(SOURCE INFORMATION begins)
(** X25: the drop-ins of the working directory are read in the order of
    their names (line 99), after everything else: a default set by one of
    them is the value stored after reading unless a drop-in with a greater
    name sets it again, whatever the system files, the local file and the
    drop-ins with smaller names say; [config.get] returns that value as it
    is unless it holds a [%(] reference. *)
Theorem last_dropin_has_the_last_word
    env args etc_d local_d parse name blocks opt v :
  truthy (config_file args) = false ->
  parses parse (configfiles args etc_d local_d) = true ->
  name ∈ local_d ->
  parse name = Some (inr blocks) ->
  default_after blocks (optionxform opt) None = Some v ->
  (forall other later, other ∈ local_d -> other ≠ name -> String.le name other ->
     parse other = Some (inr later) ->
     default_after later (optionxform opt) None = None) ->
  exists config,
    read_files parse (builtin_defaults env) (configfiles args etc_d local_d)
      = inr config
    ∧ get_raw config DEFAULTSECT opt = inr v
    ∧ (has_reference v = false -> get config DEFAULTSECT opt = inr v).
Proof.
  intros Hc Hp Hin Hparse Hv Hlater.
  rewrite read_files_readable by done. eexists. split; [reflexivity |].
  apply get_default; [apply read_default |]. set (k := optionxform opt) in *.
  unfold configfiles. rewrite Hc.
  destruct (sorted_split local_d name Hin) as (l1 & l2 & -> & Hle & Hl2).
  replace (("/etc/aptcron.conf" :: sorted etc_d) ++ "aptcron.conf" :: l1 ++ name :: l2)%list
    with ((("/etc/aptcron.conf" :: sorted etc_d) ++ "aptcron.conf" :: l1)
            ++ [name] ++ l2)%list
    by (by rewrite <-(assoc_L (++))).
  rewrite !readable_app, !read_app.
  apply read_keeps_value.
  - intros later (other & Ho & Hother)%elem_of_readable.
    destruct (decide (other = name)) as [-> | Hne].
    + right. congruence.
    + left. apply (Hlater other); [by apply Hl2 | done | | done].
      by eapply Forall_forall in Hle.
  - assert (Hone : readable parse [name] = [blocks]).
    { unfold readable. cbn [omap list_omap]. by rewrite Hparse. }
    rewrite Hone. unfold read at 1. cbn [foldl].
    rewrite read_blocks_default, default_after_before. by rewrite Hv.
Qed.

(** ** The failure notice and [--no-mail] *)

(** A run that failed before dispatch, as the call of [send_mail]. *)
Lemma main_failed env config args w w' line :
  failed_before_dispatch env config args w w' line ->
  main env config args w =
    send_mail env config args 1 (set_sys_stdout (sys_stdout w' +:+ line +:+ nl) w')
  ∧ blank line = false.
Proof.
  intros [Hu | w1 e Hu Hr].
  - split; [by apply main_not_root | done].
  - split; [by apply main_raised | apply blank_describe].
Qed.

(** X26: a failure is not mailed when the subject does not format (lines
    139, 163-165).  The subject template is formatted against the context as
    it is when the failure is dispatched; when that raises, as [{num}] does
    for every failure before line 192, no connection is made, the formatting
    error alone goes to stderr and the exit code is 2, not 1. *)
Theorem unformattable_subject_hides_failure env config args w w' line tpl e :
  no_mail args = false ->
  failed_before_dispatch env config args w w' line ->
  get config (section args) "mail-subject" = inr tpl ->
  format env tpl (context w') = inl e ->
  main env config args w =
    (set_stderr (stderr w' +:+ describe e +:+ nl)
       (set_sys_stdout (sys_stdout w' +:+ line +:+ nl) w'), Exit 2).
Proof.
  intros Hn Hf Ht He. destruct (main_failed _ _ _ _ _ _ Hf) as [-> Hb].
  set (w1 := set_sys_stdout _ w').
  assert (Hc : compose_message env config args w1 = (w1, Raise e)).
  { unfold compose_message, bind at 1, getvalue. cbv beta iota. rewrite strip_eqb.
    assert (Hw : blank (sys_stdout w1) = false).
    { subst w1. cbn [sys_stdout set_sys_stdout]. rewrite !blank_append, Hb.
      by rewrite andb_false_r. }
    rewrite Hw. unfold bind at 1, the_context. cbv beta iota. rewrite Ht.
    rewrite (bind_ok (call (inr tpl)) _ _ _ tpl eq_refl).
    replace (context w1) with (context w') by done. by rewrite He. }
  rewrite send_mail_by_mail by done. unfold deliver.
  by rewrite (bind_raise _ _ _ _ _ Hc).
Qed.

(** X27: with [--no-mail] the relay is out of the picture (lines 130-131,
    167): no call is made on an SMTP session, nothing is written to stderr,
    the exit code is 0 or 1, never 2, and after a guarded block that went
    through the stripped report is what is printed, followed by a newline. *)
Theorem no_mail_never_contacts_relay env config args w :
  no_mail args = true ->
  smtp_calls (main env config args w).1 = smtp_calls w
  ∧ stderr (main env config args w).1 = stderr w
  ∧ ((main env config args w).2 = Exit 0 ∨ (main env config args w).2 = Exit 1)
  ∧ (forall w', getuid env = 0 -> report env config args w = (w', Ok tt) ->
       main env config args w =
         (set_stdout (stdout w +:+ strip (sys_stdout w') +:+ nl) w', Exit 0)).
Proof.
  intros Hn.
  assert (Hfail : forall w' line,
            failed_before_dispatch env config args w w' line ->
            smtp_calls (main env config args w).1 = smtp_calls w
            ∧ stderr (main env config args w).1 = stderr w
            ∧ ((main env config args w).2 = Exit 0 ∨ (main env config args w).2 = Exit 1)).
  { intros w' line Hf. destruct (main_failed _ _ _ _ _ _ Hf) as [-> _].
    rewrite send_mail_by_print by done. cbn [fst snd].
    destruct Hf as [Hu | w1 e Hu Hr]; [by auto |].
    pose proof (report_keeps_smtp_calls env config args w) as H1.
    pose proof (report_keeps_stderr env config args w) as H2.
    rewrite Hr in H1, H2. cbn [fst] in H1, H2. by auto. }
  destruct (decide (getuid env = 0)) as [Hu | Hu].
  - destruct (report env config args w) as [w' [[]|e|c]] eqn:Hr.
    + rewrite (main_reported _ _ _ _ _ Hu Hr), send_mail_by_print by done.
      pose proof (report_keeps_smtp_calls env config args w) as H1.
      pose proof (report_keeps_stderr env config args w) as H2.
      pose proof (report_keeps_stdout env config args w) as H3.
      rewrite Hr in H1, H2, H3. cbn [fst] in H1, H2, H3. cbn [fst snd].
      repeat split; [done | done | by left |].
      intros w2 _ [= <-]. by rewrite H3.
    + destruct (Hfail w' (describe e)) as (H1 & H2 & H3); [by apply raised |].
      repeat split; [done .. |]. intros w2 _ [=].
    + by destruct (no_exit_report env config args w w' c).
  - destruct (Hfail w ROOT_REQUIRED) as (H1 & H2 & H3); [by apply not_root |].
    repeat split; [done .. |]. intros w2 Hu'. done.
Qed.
(SOURCE INFORMATION ends)
* **WHAT THE TASK REQUIRES**: Take the lines from the start of the records through the line holding "(** A run that", both included, and please print them exactly, with nothing else.

* **RESULT OF THE TASK**:
(** X25: the drop-ins of the working directory are read in the order of
    their names (line 99), after everything else: a default set by one of
    them is the value stored after reading unless a drop-in with a greater
    name sets it again, whatever the system files, the local file and the
    drop-ins with smaller names say; [config.get] returns that value as it
    is unless it holds a [%(] reference. *)
Theorem last_dropin_has_the_last_word
    env args etc_d local_d parse name blocks opt v :
  truthy (config_file args) = false ->
  parses parse (configfiles args etc_d local_d) = true ->
  name ∈ local_d ->
  parse name = Some (inr blocks) ->
  default_after blocks (optionxform opt) None = Some v ->
  (forall other later, other ∈ local_d -> other ≠ name -> String.le name other ->
     parse other = Some (inr later) ->
     default_after later (optionxform opt) None = None) ->
  exists config,
    read_files parse (builtin_defaults env) (configfiles args etc_d local_d)
      = inr config
    ∧ get_raw config DEFAULTSECT opt = inr v
    ∧ (has_reference v = false -> get config DEFAULTSECT opt = inr v).
Proof.
  intros Hc Hp Hin Hparse Hv Hlater.
  rewrite read_files_readable by done. eexists. split; [reflexivity |].
  apply get_default; [apply read_default |]. set (k := optionxform opt) in *.
  unfold configfiles. rewrite Hc.
  destruct (sorted_split local_d name Hin) as (l1 & l2 & -> & Hle & Hl2).
  replace (("/etc/aptcron.conf" :: sorted etc_d) ++ "aptcron.conf" :: l1 ++ name :: l2)%list
    with ((("/etc/aptcron.conf" :: sorted etc_d) ++ "aptcron.conf" :: l1)
            ++ [name] ++ l2)%list
    by (by rewrite <-(assoc_L (++))).
  rewrite !readable_app, !read_app.
  apply read_keeps_value.
  - intros later (other & Ho & Hother)%elem_of_readable.
    destruct (decide (other = name)) as [-> | Hne].
    + right. congruence.
    + left. apply (Hlater other); [by apply Hl2 | done | | done].
      by eapply Forall_forall in Hle.
  - assert (Hone : readable parse [name] = [blocks]).
    { unfold readable. cbn [omap list_omap]. by rewrite Hparse. }
    rewrite Hone. unfold read at 1. cbn [foldl].
    rewrite read_blocks_default, default_after_before. by rewrite Hv.
Qed.

(** ** The failure notice and [--no-mail] *)

(** A run that failed before dispatch, as the call of [send_mail]. *)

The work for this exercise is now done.